O ponto que encarece a vida das pessoas é a ausência de qualquer regulação em um mercado repleto de falhas. Quando um setor estratégico funciona com base no efeito carona, em que alguns se beneficiam da rede sem dividir os custos de sua manutenção e expansão, o resultado é previsível: menos investimento, menos infraestrutura e, consequentemente, serviços aquém do nível de qualidade almejado.  

Quem paga essa conta não são as grandes empresas, mas sim a população que vive em regiões menos desenvolvidas, que continua excluída do acesso a uma internet de qualidade. Milhões de brasileiros que moram fora dos grandes centros seguem condenados a uma cidadania de segunda classe digital. Além, é claro, de privar toda a população dos benefícios da inteligência artificial, telemedicina, educação à distância e das novas formas de teletrabalho. 

Por fim, a verdadeira elevação de custos reside na ausência de regulamentação, a qual perpetua desigualdades, limita oportunidades e restringe direitos. A regulação minimalista e pro-concorrencial, em contrapartida, constitui um instrumento para distribuir de forma equitativa os encargos do desenvolvimento e assegurar que todos tenham acesso ao mesmo padrão de serviço, independentemente de sua localização geográfica. 


GZM: O senhor acredita que a proposta de uma regulação minimalista e equilibrada poderia ser um modelo para outros países? Qual a urgência dessa medida no contexto brasileiro, especialmente com a expansão do 5G? 

Gesner Oliveira: O Brasil não é apenas exportador de commodities, mas também uma referência em soluções regulatórias, jurídicas e financeiras. Nossa realidade continental e de grande complexidade nos obriga a desenvolver modelos criativos e robustos, capazes de dialogar com os desafios mais complexos.  

Uma regulação minimalista e equilibrada nesse setor não apenas nos coloca na fronteira do debate global, como também demonstra que é possível enfrentar falhas de mercado sem excesso de regulação que sufoca a inovação, garantindo um ambiente concorrencial mais justo e equilibrado para todo o setor de telecomunicações. 

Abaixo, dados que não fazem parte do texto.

(* ===== verification/FdInv.v ===== *)
(** Descriptors and reference counts: the part of the kernel's state they live
    in, a judgement for the code that leaves it alone, and one for the code that
    takes or drops a reference. *)

From S2P Require Import Prelude Memory Kalloc Vm Str Bio Fs Kernel Spinlock Proc Pipe File Logic NoSleep.

(* ------------------------------------------------------------------ *)
(** ** The tables the descriptors live in *)

Section view.
Context `{Image} {D : Type} `{BlockDev D}.
Implicit Types s : kernel D.

(** The descriptor tables of all processes, and the reference counts. *)
Definition ofiles s : list (list (option nat)) := p_ofile <$> k_procs s.
Definition refs s : list Z := f_ref <$> k_ftable s.

(** An entry of the process table no program runs in. *)
Definition dead (x : proc) : Prop :=
  p_status x = TASK_FREE \/ p_status x = TASK_ALLOCATED \/ p_status x = TASK_ZOMBIE.

(** Steps that change neither: at most an entry stops being dead. *)
Record quiet s s' : Prop := {
  qt_of : ofiles s' = ofiles s;
  qt_refs : refs s' = refs s;
  qt_cur : c_proc (k_cpu s') = c_proc (k_cpu s);
  qt_dead : forall i x', k_procs s' !! i = Some x' -> dead x' ->
    exists x, k_procs s !! i = Some x /\ dead x;
}.
#[global] Instance quiet_preorder : PreOrder quiet.
Proof.
  split.
  - intros s. split; eauto.
  - intros s1 s2 s3 [E1 E2 E3 E4] [F1 F2 F3 F4]. split; [congruence..|].
    intros i x Hx Hd. destruct (F4 i x Hx Hd) as (y & Hy & Hdy). eauto.
Qed.

Lemma quiet_same s : quiet s s.
Proof. reflexivity. Qed.

(** The code that keeps them, whether it returns or gives up the CPU. *)
Definition keeps {A} (m : M (kernel D) A) : Prop :=
  forall s, match m s with Ok _ s' | Sleep _ s' => quiet s s' | Stop _ => True end.

Lemma keeps_bind {A B} (m : M (kernel D) A) (k : A -> M (kernel D) B) :
  keeps m -> (forall a, keeps (k a)) -> keeps (bind m k).
Proof.
  intros Hm Hk s. unfold bind. specialize (Hm s). destruct (m s) as [a s1|c s1|e]; [|done|done].
  specialize (Hk a s1). destruct (k a s1); [by transitivity s1|by transitivity s1|done].
Qed.
Lemma keeps_ret {A} (a : A) : keeps (ret a).
Proof. intros s. exact (quiet_same s). Qed.
Lemma keeps_stop {A} e : keeps (stop_with (A := A) e).
Proof. done. Qed.
Lemma keeps_get : keeps get.
Proof. intros s. exact (quiet_same s). Qed.
Lemma keeps_gets {A} (f : kernel D -> A) : keeps (gets f).
Proof. intros s. exact (quiet_same s). Qed.
Lemma keeps_loop {X R} fuel (body : X -> M (kernel D) (X + R)) x :
  (forall x, keeps (body x)) -> keeps (loop fuel body x).
Proof.
  intros Hb. revert x. induction fuel as [|fuel IH]; intros x; [done|].
  apply keeps_bind; [done|]. intros [x'|r]; [apply IH|apply keeps_ret].
Qed.
Lemma keeps_for_range i n (body : nat -> M (kernel D) unit) :
  (forall i, keeps (body i)) -> keeps (for_range i n body).
Proof.
  intros Hb. revert i. induction n as [|n IH]; intros i; [apply keeps_ret|]. by apply keeps_bind.
Qed.
Lemma keeps_when b (m : M (kernel D) unit) : keeps m -> keeps (when b m).
Proof. destruct b; [done|]. intros _. apply keeps_ret. Qed.

(** A new file-system state, console or CPU that runs the same process. *)
Lemma keeps_zoom_fs {T A} (pi : kernel D -> T) upd (m : M T A) :
  (forall t s, exists f, upd t s = kernel_set_fs f s) -> keeps (zoom pi upd m).
Proof.
  intros Hu s. unfold zoom. destruct (m (pi s)) as [a t|c t|e]; [| |done];
    destruct (Hu t s) as [f ->]; split; eauto.
Qed.
Lemma keeps_lmem {A} (m : M kmem A) : keeps (lmem m).
Proof. apply keeps_zoom_fs. intros. by eexists. Qed.
Lemma keeps_setcons f : keeps (setcons f).
Proof. intros s. cbn. split; eauto. Qed.
Lemma keeps_setcpu f : (forall c, c_proc (f c) = c_proc c) -> keeps (setcpu f).
Proof. intros Hf s. cbn. split; try done; [apply Hf|eauto]. Qed.
Lemma keeps_getp i : keeps (getp i).
Proof. intros s. unfold getp. destruct (_ !! i); done. Qed.
Lemma keeps_getf i : keeps (getf i).
Proof. intros s. unfold getf. destruct (_ !! i); done. Qed.
Lemma keeps_myproc : keeps myproc.
Proof. intros s. unfold myproc. destruct (c_proc _); done. Qed.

A urgência dessa medida é clara. Hoje, nossa vida cotidiana depende de poucas plataformas globais, e o uso crescente de inteligência artificial, telemedicina, educação a distância e novas formas de teletrabalho vêm pressionando cada vez mais a nossa infraestrutura digital.  

Isso significa que precisamos expandir o investimento em 5G para acompanhar essa demanda. Sem uma regulação adequada, o risco é que essa expansão aconteça de forma subótima, deixando de atender completamente ao interesse econômico e social e excluindo regiões menos atraentes para investimento.  Regular de forma equilibrada é, portanto, uma decisão estratégica para assegurar que o Brasil não apenas acompanhe, mas lidere esse novo ciclo regulatório e tecnológico.

Gesner Oliveira, da GO Associados: “A urgência dessa medida é clara. Hoje, nossa vida cotidiana depende de poucas plataformas globais, e o uso crescente de inteligência artificial, telemedicina, educação a distância e novas formas de teletrabalho vêm pressionando cada vez mais a nossa infraestrutura digital“.